Agevolazioni mutuo a fondo perduto

Avete ormai l’età giusta e il lavoro per garantirvi l’indipendenza ma fino ad oggi non avete preso in considerazione l’idea di uscire di casa e lasciare il tetto dei vostri genitori perché rappresentava una spesa troppo ingente. Avete preferito mettere da parte un po’ di soldi per garantirvi la possibilità di pagare un anticipo e poi accendere un mutuo. Fare il grande salto e spostarsi in un appartamento di proprietà, andando a vivere da soli o con il proprio partner è il sogno di molti. Ma con la crisi economica, la poca disponibilità di lavoro e gli stipendi bassi non è facile come potrebbe sembrare.
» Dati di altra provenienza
(* ===== verification/AgentFsm.v ===== *)
(** * The agent's state machine ([atuin-ai/src/fsm])

    [handle] takes an event and returns the next state with the effects the driver is to run. A turn
    streams a response; tool calls in it are checked, executed and answered; when the stream has ended
    and every call of the turn is resolved, the results are sent back or the turn ends. [None] is a
    panic of the source ([unreachable!], a slice out of range). A [HashMap] is a [gmap], a time is its
    number of seconds. [Value]s are those of the interface [Json]; the current directory, which the
    scope of a rule is computed from, is an argument. *)
From stdpp Require Import pretty.
From S2P Require Import Prelude Text Filter Json History AiTools Permissions Conversation.

(** ** Tools ([fsm/tools.rs]) *)

Inductive ToolState : Type := CheckingPermission | AwaitingPermission | Executing | Completed | DeniedState.

#[export] Instance ToolState_eq_dec : EqDecision ToolState.
Proof. solve_decision. Defined.

(** [EditPreview], [DiffHunk], [DiffLine] and [WritePreview] of [diff.rs]. *)
Inductive DiffLine : Type := DContext (s : string) | DAdded (s : string) | DRemoved (s : string).
Record DiffHunk : Type := mk_hunk { before_start : Z; after_start : Z; h_lines : list DiffLine }.
Record EditPreview : Type := mk_edit_preview { hunks : list DiffHunk }.
Record WritePreview : Type := mk_write_preview { wp_lines : list string; total_lines : Z }.

Inductive ToolPreviewData : Type :=
| PShell (lines : list string) (exit_code : option Z) (interrupted : option InterruptReason)
| PEdit (p : EditPreview)
| PWrite (p : WritePreview).

Record TrackedTool : Type := mk_tracked {
  tr_id : string; tr_tool : ClientToolCall; tr_state : ToolState;
  tr_preview : option ToolPreviewData; tr_interrupt : option InterruptReason
}.

Definition set_state (s : ToolState) (t : TrackedTool) : TrackedTool :=
  mk_tracked (tr_id t) (tr_tool t) s (tr_preview t) (tr_interrupt t).
Definition set_preview (p : option ToolPreviewData) (t : TrackedTool) : TrackedTool :=
  mk_tracked (tr_id t) (tr_tool t) (tr_state t) p (tr_interrupt t).
Definition set_interrupt (i : option InterruptReason) (t : TrackedTool) : TrackedTool :=
  mk_tracked (tr_id t) (tr_tool t) (tr_state t) (tr_preview t) i.
Definition set_tool (c : ClientToolCall) (t : TrackedTool) : TrackedTool :=
  mk_tracked (tr_id t) c (tr_state t) (tr_preview t) (tr_interrupt t).

Definition is_resolved (t : TrackedTool) : bool :=
  match tr_state t with Completed | DeniedState => true | _ => false end.

Module ToolManager.

Definition t : Type := list TrackedTool.

Definition insert (tools : t) (id : string) (c : ClientToolCall) : t :=
  tools ++ [mk_tracked id c CheckingPermission None None].

Definition get (tools : t) (id : string) : option TrackedTool :=
  List.find (λ x, bool_decide (tr_id x = id)) tools.

(** [get_mut] and an update of what it returns: the first tool of that id. *)
Fixpoint update (tools : t) (id : string) (f : TrackedTool → TrackedTool) : t :=
  match tools with
  | [] => []
  | x :: tools' => if decide (tr_id x = id) then f x :: tools' else x :: update tools' id f
  end.

Definition all_resolved (tools : t) (ids : list string) : bool :=
  forallb (λ id, match get tools id with None => true | Some x => is_resolved x end) ids.

Definition awaiting_permission (tools : t) : option TrackedTool :=
  List.find (λ x, bool_decide (tr_state x = AwaitingPermission)) tools.

Definition pending_ids (tools : t) : list string := tr_id <$> filter (λ x, is_resolved x = false) tools.
Definition executing_ids (tools : t) : list string := tr_id <$> filter (λ x, tr_state x = Executing) tools.
End ToolManager.

(** ** Effects and events ([fsm/effects.rs], [fsm/events.rs]) *)

Inductive PermissionTarget : Type := Project | Global.
Inductive RuleDisposition : Type := DispAllow | DispDeny.
Inductive TimeoutKind : Type := Confirmation | ToolExecution (tool_id : string).
Inductive ExitAction : Type := Execute (cmd : string) | Insert (cmd : string) | ExitCancel.
Inductive PermissionResponse : Type := PAllowed | PDenied | PAsk | PSessionGranted.
Inductive PermissionChoice : Type := CAllow | CAllowForSession | CAlwaysAllowInProject | CAlwaysAllow | CDeny.

Record ModelInfo : Type := mk_model { m_alias : string; m_name : string; m_description : string }.
Record ModelList : Type := mk_models { ml_default : string; ml_models : list ModelInfo }.
#[export] Instance ModelInfo_eq_dec : EqDecision ModelInfo.
Proof. solve_decision. Defined.
#[export] Instance ModelList_eq_dec : EqDecision ModelList.
Proof. solve_decision. Defined.

Inductive ModelPicker : Type := Loading | Ready (l : ModelList).
#[export] Instance ModelPicker_eq_dec : EqDecision ModelPicker.
Proof. solve_decision. Defined.

Inductive StreamingStatus : Type := Processing | Searching | Thinking | WaitingForTools.

Definition status_from_str (s : string) : StreamingStatus :=
  if decide (s = "processing") then Processing
  else if decide (s = "searching") then Searching
  else if decide (s = "waiting_for_tools") then WaitingForTools
  else Thinking.

Inductive StreamPhase : Type := Connecting | Streaming (status : option StreamingStatus) | Done.

Record PendingConfirmation : Type := mk_confirm { pc_command : string; pc_timeout_id : Z }.

Inductive AgentState : Type :=
| Idle (confirmation : option PendingConfirmation)
| Turn (stream : StreamPhase)
| SError (e : string).

Section fsm.
Context `{Json}.

Inductive Effect : Type :=
| StartStream (messages : list Value) (session_id : option string)
| AbortStream
| CheckPermission (tool_id : string) (tool : ClientToolCall)
| ExecuteTool (tool_id : string) (tool : ClientToolCall)
| AbortTool (tool_id : string)
| ResolveOutputCommand (tool_id : string) (history_id : N)
| LoadSkill (name : string) (arguments : option string)
| FetchModels
| Persist
| WritePermissionRule (target : PermissionTarget) (rule : Rule) (disposition : RuleDisposition)
| CacheSessionGrant (path : string)
| SaveModelSelection (alias : string)
| ArchiveSession
| TurnEnded
| ScheduleTimeout (timeout_id duration : Z) (kind : TimeoutKind)
| ExitApp (action : ExitAction).

Inductive Event : Type :=
| UserSubmit (msg : string)
| Cancel
| ExecuteCommand
| InsertCommand
| Retry
| InterruptTools
| SessionIdReceived (id : string)
| StreamStarted
| StreamChunk (text : string)
| StreamToolCall (id name : string) (input : Value)
| StreamServerToolResult (tool_use_id content : string) (is_error remote : bool) (content_length : option Z)
| StreamStatusChanged (status : string)
| StreamDone (session_id : string)
| StreamError (e : string)
| SuggestCommand (id : string) (input : Value)
| PermissionResolved (tool_id : string) (response : PermissionResponse)
| PermissionUserChoice (tool_id : string) (choice : PermissionChoice)
| ToolExecutionDone (tool_id : string) (outcome : ToolOutcome) (preview : option ToolPreviewData)
| ToolPreviewUpdate (tool_id : string) (lines : list string) (exit_code : option Z)
| OutputCommandResolved (tool_id : string) (command : option string)
| ConfirmationTimeout (timeout_id : Z)
| ToolExecutionTimeout (timeout_id : Z) (tool_id : string)
| NewSession
| SlashCommand (command content : string)
| OpenModelPicker
| ModelListLoaded (r : result ModelList string)
| ModelSelected (alias : string)
| RequestSkillLoad (name : string) (arguments : option string)
| SkillLoaded (name : string) (arguments : option string) (content : string).

(** ** The context *)

Record AgentContext : Type := mk_ctx {
  events : list ConversationEvent;
  session_id : option string;
  current_response : string;
  tools : ToolManager.t;
  current_turn_tool_ids : list string;
  tool_timeout_ids : gmap Z string;
  next_timeout_id : Z;
  capabilities : list string;
  invocation_id : string;
  model : option string;
  models_cache : option ModelList;
  model_picker : option ModelPicker;
  view_start_index : nat;
  resumed : bool;
  last_event_time : option Z;
  archived_events : list ConversationEvent
}.

Record AgentFsm : Type := mk_fsm { state : AgentState; ctx : AgentContext }.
Se dovete comprare una casa e state cercando la soluzione migliore per accendere un mutuo, in aggiunta alle offerte tradizionali degli istituti di credito, potete valutare anche la presenza di agevolazioni pubblicate dagli enti pubblici per determinate categorie sociali e lavorative.

Opportunità offerte dalle regioni

I bandi “mutui fondo perduto” infatti non vengono realizzati solamente per le aziende che intendono investire per ingrandire la propria attività o per aprire nuove filiali sul territorio. Esistono anche diverse offerte di agevolazione messe a disposizione dalla Comunità Europea, dallo Stato o dagli enti territoriali come Comuni, Province e Regioni, che permettono a chi ne ha più bisogno di avere aiuti per comprare casa. Quali sono le categorie di persone che di solito possono usufruire di queste opportunità? Gli sgravi o i finanziamenti sono offerti ai giovani al di sotto di una certa soglia di età (i bandi hanno caratteristiche ogni volta diversi a seconda di quale ente pubblico li emette e a seconda del periodo) e che non sono proprietari di altri immobili (in pratica le offerte sono relative sempre all’acquisto di una prima casa) o alle giovani coppie in procinto di sposarsi o sposate da poco che non hanno altre dimore intestate.